| This update is primarily a
formatting one, with only a few minor changes from the previous
version. I have in my files a complex "family tree"
chart of Mesopagan Druid groups prepared (I recall) by Colin
Murray, then head of the Golden Section Order Society ten or
twenty years ago, which I will eventually append to and use
to update this essay. Someday we may even be able to come up
with a chronology of the Mesopagan Druid orders which all the
current groups will be able to agree upon!
Let me begin by pointing out that I am working
primarily on the "Earth Plane" level of materialistic
reality in writing these notes, and that legends about the
founding of esoteric movements are not unusual. This is especially
important as we discuss the Fraternal Druid movements of the
British Isles, many of whom sincerely believe that their orders
go back in an unbroken line to the original Paleopagan Druids.
If you are unfamiliar with these terms, you
may wish to visit my definitions page on Paleo-,
Meso- and Neopaganism. Please remember that these are
not airtight pigeonholes, but rather broad, overlapping categories.
My discussion of Paleopagan
Druidism as the Celtic branch of a common Indo-European Paleopaganism
will probably be a useful introduction to this topic. The
original Druids were wiped out by the Roman Empire and then
the Roman Catholic Church, so that by the year 1,000 of the
Common Era, Druidism as an intact belief system, rooted in
a common Indo-European
social structure and cosmology, had vanished from Western
Europe.
It is said by some that in 1245 c.e. a gathering
was held of underground Druids and Bards from several parts
of the British Isles, and that they managed to agree upon
some sort of theological unity. This accomplished, they founded
a special group called the Mount Haemus Grove, which is said
to still be in existence, with an "unbroken" line
leading back. Such claims, like those made for some Witchcraft
groups, need to be treated most carefully. There does indeed
seem to be a Mount Haemus Grove operating today, which is
recognized by some of the Mesopagan Druids in England, but
the fact of its current existence cannot, unfortunately, be
taken as proof of either its legendary history or its continuity.
It may be possible to show a continued existence back to the
1700's, but going any further back will require much more
research than seems to have been done to date.
In 1659 c.e., the scholar John Aubrey,
having done some quasi-archeological fieldwork at Stonehenge,
made the suggestion that Stonehenge might have
been a temple of the Druids. He developed this suggestion
cautiously over the next few decades in his correspondence
with his fellow scholars and in the notes for his never fully-published
work, Templa Druidim. In 1694, a firey young
Deist named John Toland discussed the theory with him
and became very enthusiastic over it. In 1695, excerpts from
Aubrey's book were published, including his theory about Druids
at Stonehenge, which thus saw light for the first time.

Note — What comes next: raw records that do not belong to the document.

(** * tomodachi.helpers.crontab: the cron schedule evaluator

    A shallow embedding of [src/tomodachi/helpers/crontab.py] and the
    properties of [get_next_datetime] that its specification states.

    Conventions of the embedding.
    - Python [str] values are [string]s over Latin-1 code points; [int] is [Z].
    - An exception is a value of [exn]; a computation that may raise returns
      a [result].  [try ... except ValueError] is [catch_ValueError].
    - A Python [set] of integers is a [list Z]: the source only ever takes
      [min], tests membership, filters and enumerates its sets, all of which
      ignore order and repetition.
    - The [while True] loop of [calculate_date] is a fuelled [Fixpoint];
      the fuel is computed from the seed and shown to be enough. *)

From Stdlib Require Import ZArith List Bool Lia String Ascii.
Import ListNotations.
Local Open Scope string_scope.
Local Open Scope Z_scope.

Set Implicit Arguments.

(** ** Exceptions and results *)

Inductive exn : Type :=
| ValueError
| IndexError
| ZeroDivisionError
| CronError (msg : string).

Inductive result (A : Type) : Type :=
| Ok (a : A)
| Raise (e : exn).

Arguments Ok {A} a.
Arguments Raise {A} e.

Definition bind {A B : Type} (r : result A) (k : A -> result B) : result B :=
  match r with
  | Ok a => k a
  | Raise e => Raise e
  end.

Declare Scope py_scope.
Delimit Scope py_scope with py.
Notation "x <- c ;; k" := (bind c (fun x => k))
  (at level 61, c at next level, right associativity) : py_scope.
Notation "' p <- c ;; k" := (bind c (fun x => let p := x in k))
  (at level 61, p pattern, c at next level, right associativity) : py_scope.
Local Open Scope py_scope.

(** [try: body  except ValueError: handler]; any other exception passes. *)
Definition catch_ValueError {A : Type} (body : result A) (handler : result A)
  : result A :=
  match body with
  | Raise ValueError => handler
  | r => r
  end.

(** A conversion that can only fail with [ValueError]. *)
Definition or_ValueError {A : Type} (o : option A) : result A :=
  match o with
  | Some a => Ok a
  | None => Raise ValueError
  end.

(** ** Strings *)

Module Str.

Definition code (c : ascii) : Z := Z.of_N (N_of_ascii c).

(** [str.isspace] on one character (Latin-1 range). *)
Definition is_space (c : ascii) : bool :=
  let n := code c in
  ((9 <=? n) && (n <=? 13)) || ((28 <=? n) && (n <=? 32))
  || (n =? 133) || (n =? 160).

(** [str.lower] on one character (Latin-1 range). *)
Definition lower_char (c : ascii) : ascii :=
  let n := code c in
  if ((65 <=? n) && (n <=? 90))
     || ((192 <=? n) && (n <=? 222) && negb (n =? 215))
  then ascii_of_N (Z.to_N (n + 32))
  else c.

Fixpoint lower (s : string) : string :=
  match s with
  | EmptyString => EmptyString
  | String c s' => String (lower_char c) (lower s')
  end.

(** [c in s] for a one-character [c]. *)
Fixpoint contains (c : ascii) (s : string) : bool :=
  match s with
  | EmptyString => false
  | String d s' => Ascii.eqb c d || contains c s'
  end.

(** Cut [s] at every character satisfying [p]; the pieces may be empty
    and there is always at least one. *)
Fixpoint split_by (p : ascii -> bool) (s : string) : list string :=
  match s with
  | EmptyString => [EmptyString]
  | String c s' =>
      if p c then EmptyString :: split_by p s'
      else match split_by p s' with
           | w :: ws => String c w :: ws
           | [] => [String c EmptyString]
           end
  end.

(** [s.split(sep)] for a one-character separator. *)
Definition split (sep : ascii) (s : string) : list string :=
  split_by (Ascii.eqb sep) s.

Definition nonempty (s : string) : bool :=
  match s with
  | EmptyString => false
  | String _ _ => true
  end.

(** [s.split()]: cut at runs of whitespace, no empty pieces. *)
Definition split_ws (s : string) : list string :=
  filter nonempty (split_by is_space s).

Fixpoint lstrip (s : string) : string :=
  match s with
  | EmptyString => EmptyString
  | String c s' => if is_space c then lstrip s' else s
  end.

Fixpoint rstrip (s : string) : string :=
  match s with
  | EmptyString => EmptyString
  | String c s' =>
      match rstrip s' with
      | EmptyString => if is_space c then EmptyString else String c EmptyString
      | r => String c r
      end
  end.

Definition strip (s : string) : string := rstrip (lstrip s).

(** [s[1:]] *)
Definition tail (s : string) : string :=
  match s with
  | EmptyString => EmptyString
  | String _ s' => s'
  end.

(** [s[0]], which raises [IndexError] on the empty string. *)
Definition first (s : string) : result ascii :=
  match s with
  | EmptyString => Raise IndexError
  | String c _ => Ok c
  end.

(** [sep.join(l)] for a one-character separator. *)
Fixpoint join (sep : ascii) (l : list string) : string :=
  match l with
  | [] => EmptyString
  | [w] => w
  | w :: ws => String.append w (String sep (join sep ws))
  end.

Definition digit (c : ascii) : option Z :=
  let n := code c in
  if (48 <=? n) && (n <=? 57) then Some (n - 48) else None.

(** The digits that follow a first digit: each is a digit or an
    underscore followed by a digit. *)
Fixpoint int_digits (acc : Z) (s : string) : option Z :=
  match s with
  | EmptyString => Some acc
  | String c s' =>
      if Ascii.eqb c "_" then
        match s' with
        | EmptyString => None
        | String d s'' =>
            match digit d with
            | Some v => int_digits (10 * acc + v) s''
            | None => None
            end
        end
      else
        match digit c with
        | Some v => int_digits (10 * acc + v) s'
        | None => None
        end
  end.

Definition int_unsigned (s : string) : option Z :=
  match s with
  | EmptyString => None
  | String c s' =>
      match digit c with
      | Some v => int_digits v s'
      | None => None
      end
  end.

(** [int(s)] in base 10: surrounding whitespace, one optional sign,
    digits with single underscores between them.  [None] is
    [ValueError]. *)
Definition int (s : string) : option Z :=
  match strip s with
  | String "+" s' => int_unsigned s'
  | String "-" s' => option_map Z.opp (int_unsigned s')
  | s' => int_unsigned s'
  end.

End Str.

(** a, b = l   (unpacking a list of strings; [ValueError] unless two) *)
Definition unpack2 (l : list string) : result (string * string) :=
  match l with
  | [a; b] => Ok (a, b)
  | _ => Raise ValueError
  end.

(** ** The tables of the module *)

Inductive cron_type : Type := Minute | Hour | Day | Month | Isoweekday | Year.

Definition cron_type_eqb (a b : cron_type) : bool :=
  match a, b with
  | Minute, Minute | Hour, Hour | Day, Day | Month, Month
  | Isoweekday, Isoweekday | Year, Year => true
  | _, _ => false
  end.

Definition type_name (t : cron_type) : string :=
  match t with
  | Minute => "minute"
  | Hour => "hour"
  | Day => "day"
  | Month => "month"
  | Isoweekday => "isoweekday"
  | Year => "year"
  end.

(** One entry of [cron_attributes]: name, range, aliases. *)
Definition cron_attr : Type := cron_type * (Z * Z) * list (string * Z).

Definition cron_attributes : list cron_attr :=
  [ (Minute, (0, 59), []);
    (Hour, (0, 23), []);
    (Day, (1, 31), []);
    (Month, (1, 12),
      [("jan", 1); ("feb", 2); ("mar", 3); ("apr", 4); ("may", 5); ("jun", 6);
       ("jul", 7); ("aug", 8); ("sep", 9); ("oct", 10); ("nov", 11);
       ("dec", 12)]);
    (Isoweekday, (0, 6),
      [("mon", 1); ("tue", 2); ("wed", 3); ("thu", 4); ("fri", 5); ("sat", 6);
       ("sun", 0)]);
    (Year, (1970, 2099), []) ].

Definition crontab_aliases : list (string * string) :=
  [ ("@yearly", "0 0 1 1 *");
    ("@annually", "0 0 1 1 *");
    ("@monthly", "0 0 1 * *");
    ("@weekly", "0 0 * * 0");
    ("@daily", "0 0 * * *");
    ("@hourly", "0 * * * *");
    ("@minutely", "* * * * *") ].

(** [d.get(key)] on a dict written as its list of items. *)
Fixpoint dict_get {V : Type} (d : list (string * V)) (key : string) : option V :=
  match d with
  | [] => None
  | (k, v) :: d' => if String.eqb key k then Some v else dict_get d' key
  end.

(** [int(aliases.get(a, a))] *)
Definition int_alias (aliases : list (string * Z)) (a : string) : option Z :=
  match dict_get aliases a with
  | Some v => Some v
  | None => Str.int a
  end.

(** [[x for x in range(lo, hi + 1)]] *)
Definition range_incl (lo hi : Z) : list Z :=
  map (fun k => lo + Z.of_nat k) (seq 0 (Z.to_nat (hi + 1 - lo))).

(** [[x for x in xs if x % b == r]] where [r] is [a % b] or [0]: the first
    element already divides by [b], so a zero [b] raises unless [xs] is
    empty. *)
Definition filter_mod (xs : list Z) (b r : Z) : result (list Z) :=
  if b =? 0 then
    match xs with
    | [] => Ok []
    | _ :: _ => Raise ZeroDivisionError
    end
  else Ok (filter (fun x => x mod b =? r) xs).

(** ** Parsing one term of a field (the body of [for part in parts]) *)

(** Lines 40-49: the range [a-b], with an optional [l] in front of [a] and
    an optional [/step] behind [b]. *)
Definition part_range (aliases : list (string * Z)) (part : string)
    (possible_values : list Z) : result (list Z * bool) :=
  if Str.contains "-" part then
    ' (a, b) <- unpack2 (Str.split "-" part) ;;
    b <- (if Str.contains "/" b
          then ' (b', _) <- unpack2 (Str.split "/" b) ;; Ok b'
          else Ok b) ;;
    c <- Str.first a ;;
    let '(last, a) := if Ascii.eqb c "l" then (true, Str.tail a) else (false, a) in
    a <- or_ValueError (int_alias aliases a) ;;
    b <- or_ValueError (int_alias aliases b) ;;
    Ok (filter (fun x => (Z.min a b <=? x) && (x <=? Z.max a b)) possible_values,
        last)
  else Ok (possible_values, false).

In 1717, a young "antiquary" (that's
what such folk were called before the term "archeologist"
was coined) named William Stuckeley obtained a copy
of Aubrey's complete manuscript of Templa Druidim,
including the portions never published. Stuckeley thought
the theory about Stonehenge being a Druid Temple was a terrific
idea and began to develop it far bevond Aubrey's original
concepts.
Also in that year, it is claimed, John Toland
held a meeting at which Druidic and Bardic representatives
from Wales, Cornwall, Britanny, Ireland, Scotland, Anglesey,
Man, York, Oxford and London supposedly appeared and formed
The Universal Druid Bond (U.D.B.). The U.D.B. has supposedly
continued to this very day (or rather, at least one current
group claiming to be part of a Universal Druid Bond says that
it goes back this far) and the present name of the head group
of the U.D.B. seems to be The Mother Grove, An Tich Geata
Gairdeachas.
In 1723 c.e., the Druid Stone Altar was invented
by Rev. Henry Rowlands in his monumental work, Mona
Antiqua Restaurata. His Druids are Patriarchs right
out of the Christian Bible, and the altars they use are cairns
and the capstones of cromlechs (though he does at least allow
the Druids to remain in their groves, rather than forcing
them to build huge stone temples). These Druid Stone Altars
quickly became part of the rapidly growing folklore of Druidism.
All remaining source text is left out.